By Legal Futures Associate ARAG
While most clinical negligence cases still remain outside the Fixed Recoverable Cost (FRC) regime following the broad expansion that was introduced at the start of this month, it doesn’t look like they will escape much longer.
Just as the profession was making its final preparations for the changes brought in on October 1st, the Department of Health & Social Care announced further measures that it plans to introduce in April 2024.
The announcement came hot on the heels of a hastily launched consultation addressing some of the many issues raised by various parties since the October changes were announced.
The government’s latest plan to address the cost of clinical negligence claims was revealed just days after the latest consultation closed.
The new FRC regime applies to cases in which proceedings have been issued on or after October 1st and did bring some clinical negligence cases into a new intermediate track for claims valued between £25,000 and £100,000, but only where both breach of duty and causation have been accepted by the defendant.

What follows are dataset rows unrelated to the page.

(** * Access-recertification analytics: a shallow embedding

    The development follows the Python sources under [src/analytics]:
    [peer_proximity.py], [clustering.py], [assurance.py] and [engine.py].

    Conventions of the embedding.
    - A Python [float] is an exact rational in canonical form ([Qc]), so that
      structural equality of results is Leibniz equality.  Rounding error of
      binary64 arithmetic is not represented.
    - A [str] is a [string]; [str.upper] is the ASCII upper-casing.
    - A [dict] keyed by strings whose iteration order is irrelevant is a
      [gmap string _]; a [set] of strings is a [gset string]; a [dict] whose
      insertion order is observed is an association list.
    - An [Optional[T]] field (or a nullable database column) is an [option].
    - A raised exception is [None] of an [option] result.
    - Functions of numpy, scikit-learn, networkx and [datetime] are taken as
      parameters, collected in the record [External.Externals]; what a run
      observes of its process (the clock, the iteration order of sets) is
      the record [External.Runtime]. *)

From Stdlib Require Import QArith Qcanon Qround Lqa ZArith String Ascii.
From stdpp Require Import gmap strings list fin_maps pretty sorting.

Local Open Scope string_scope.
Local Open Scope list_scope.
Local Open Scope Z_scope.

(** ** Numbers *)

Module Num.

(** A float literal. *)
Definition fl (x : Q) : Qc := Q2Qc x.

(** [float(n)] for an [int]. *)
Definition of_int (n : Z) : Qc := Qc_of_Z n.

Definition leb (x y : Qc) : bool := Qle_bool x y.
Definition ltb (x y : Qc) : bool := negb (Qle_bool y x).
Definition eqb (x y : Qc) : bool := Qeq_bool x y.

Definition fmin (x y : Qc) : Qc := if leb x y then x else y.
Definition fmax (x y : Qc) : Qc := if leb y x then x else y.

(** Nearest integer, ties to the even one. *)
Definition round_half_even (x : Qc) : Z :=
  let f := Qfloor x in
  let d := (x - of_int f)%Qc in
  if ltb d (fl 0.5) then f
  else if ltb (fl 0.5) d then f + 1
  else if Z.even f then f else f + 1.

(** [round(x, ndigits)]. *)
Definition py_round (x : Qc) (ndigits : nat) : Qc :=
  let s := of_int (10 ^ Z.of_nat ndigits) in
  (of_int (round_half_even (x * s)) / s)%Qc.

(** [sum(xs)] and [np.mean(xs)]; every call of [np.mean] in the sources is
    guarded by a test that the list is not empty. *)
Definition fsum (xs : list Qc) : Qc := foldr Qcplus (fl 0) xs.

Definition mean (xs : list Qc) : Qc :=
  (fsum xs / of_int (Z.of_nat (length xs)))%Qc.

End Num.

(** ** Strings *)

Module Str.

Definition upper_char (c : ascii) : ascii :=
  let n := nat_of_ascii c in
  if ((97 <=? n) && (n <=? 122))%nat then ascii_of_nat (n - 32) else c.

(** [s.upper()] *)
Fixpoint upper (s : string) : string :=
  match s with
  | EmptyString => EmptyString
  | String c s' => String (upper_char c) (upper s')
  end.

(** The string holds ASCII characters only; on such strings [upper] is
    Python's [str.upper]. *)
Fixpoint is_ascii (s : string) : bool :=
  match s with
  | EmptyString => true
  | String c s' => (nat_of_ascii c <? 128)%nat && is_ascii s'
  end.

(** Truth value of a string: non-empty. *)
Definition truthy (s : string) : bool :=
  match s with EmptyString => false | _ => true end.

(** Truth value of an [Optional[str]]. *)
Definition otruthy (o : option string) : bool :=
  match o with Some s => truthy s | None => false end.

(** [s.startswith(p)] *)
Fixpoint startswith (p s : string) : bool :=
  match p, s with
  | EmptyString, _ => true
  | String a p', String b s' => Ascii.eqb a b && startswith p' s'
  | String _ _, EmptyString => false
  end.

End Str.

(** ** Insertion-ordered dictionaries *)

Module ODict.

(** [d.get(k)] *)
Fixpoint get {K V} `{EqDecision K} (k : K) (d : list (K * V)) : option V :=
  match d with
  | [] => None
  | (k', v) :: d' => if decide (k' = k) then Some v else get k d'
  end.

(** [d[k] = v]: a present key keeps its position, a new one goes last. *)
Fixpoint set {K V} `{EqDecision K} (k : K) (v : V) (d : list (K * V))
    : list (K * V) :=
  match d with
  | [] => [(k, v)]
  | (k', v') :: d' =>
    if decide (k' = k) then (k', v) :: d' else (k', v') :: set k v d'
  end.

End ODict.

(** ** Library functions

    What the sources call in numpy, scikit-learn, networkx and [datetime].
    A result [None] stands for a raised exception. *)

Module External.

(** An [n] x [n] numpy array of floats, by rows. *)
Abbreviation Matrix := (list (list Qc)).

(** A [datetime]: its calendar year and month, and its position, in
    microseconds, on the UTC time line when it carries a [tzinfo] and on
    the local wall clock when it is naive. *)
Record datetime := {
  dt_year : Z;
  dt_month : Z;
  dt_aware : bool;
  dt_micros : Z
}.

(** A [networkx.Graph]: the adjacency dictionary of dictionaries, in
    insertion order, with the edge weights. *)
Definition Graph : Type := list (string * list (string * Qc)).

Record Externals := {
  (** [np.exp] and [np.sqrt] (the latter inside [np.linalg.norm]). *)
  np_exp : Qc -> Qc;
  np_sqrt : Qc -> Qc;
  (** [datetime.fromisoformat]; [None] is [ValueError]. *)
  fromisoformat : string -> option datetime;
  (** [KMeans(n_clusters, random_state, n_init)] fitted on a matrix:
      the labels of [fit_predict] and the distances of [transform]. *)
  KMeans : Z -> Z -> Z -> Matrix -> option (list Z * Matrix);
  (** [AgglomerativeClustering(n_clusters, metric='precomputed',
      linkage='average').fit_predict]. *)
  AgglomerativeClustering : Z -> Matrix -> option (list Z);
  (** [DBSCAN(eps, min_samples, metric='precomputed').fit_predict]. *)
  DBSCAN_fit_predict : Qc -> Z -> Matrix -> option (list Z);
  (** [silhouette_score(X, labels, metric='precomputed')]. *)
  silhouette_score : Matrix -> list Z -> option Qc;
  (** [louvain_communities(G, weight, resolution, seed)]; the outer [None]
      is a failed [import networkx]. *)
  louvain_communities :
    option (Graph -> Qc -> Z -> option (list (gset string)))
}.

(** What a run observes of the process it runs in. *)

(** One reading of the system clock: [datetime.now(tz)] and
    [datetime.now()], as positions on the same two time lines. *)
Record ClockReading := {
  now_utc : Z;
  now_local : Z
}.

Record Runtime := {
  (** The [k]-th reading of the system clock during a run. *)
  clock : nat -> ClockReading;
  (** [list(s)] for a set of strings: the iteration order of the set,
      which follows the string hashes of the interpreter. *)
  list_of_set : gset string -> list string
}.

End External.

(** ** The input snapshot

    Rows of the tables read by [AnalyticsEngine.load_data], with the columns
    the analytics use.  Text columns that the code tests for [None] are
    optional; integer columns are taken as non-null. *)

Module Data.

Record Employee := {
  e_id : string;
  e_manager_id : option string;
  e_team_id : option string;
  e_location_id : option string;
  e_cost_center_id : option string;
  e_job_title : option string;
  e_job_code : option string;
  e_job_family : option string;
  e_job_level : Z;
  e_hire_date : option string;
  e_role_start_date : option string
}.

Record Team := {
  t_id : string;
  t_sub_lob_id : option string;
  t_lob_id : option string
}.

Record SubLob := {
  s_id : string;
  s_lob_id : option string
}.

Record Lob := {
  l_id : string;
  l_name : option string
}.

Record Resource := {
  r_id : string;
  r_sensitivity : option string;
  r_name : option string
}.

The absence of timeframes for such admissions clearly creates the potential for defendants to game the system by accepting liability at the last minute.
Overall, these cases may not represent a huge share of medical negligence claims and the reforms may even push defendants to an earlier admission of liability in some cases. But they create yet more uncertainty, especially over claims valued around that £25,000 threshold beneath which FRCs still do not apply.
Only in April, under the more recently announced plans, will FRCs apply to clinical negligence cases under the £25,000 threshold.
ARAG has made repeated representations and responded to successive consultations on FRCs, stressing the risk such reforms pose to access to justice. Like SCIL (the Society of Clinical Injury Lawyers), AvMA (Action against Medical Accidents) and APIL (the Associaton of Personal Injury Lawyers, we have serious concerns about the impact that FRCs will have on clinical negligence claimants.
While it has long been clear that some reform is both inevitable and warranted, the repeated attempts to fix costs without fixing the process around clinical negligence claims have slowly eroded fair and equal access to the justice system for people who have already suffered at the hands of the health system.
ARAG will adapt, as we always have in the face of successive changes to the legal landscape that have continued since we started operating in the UK. We will always stand up for those who might otherwise be unable to achieve justice.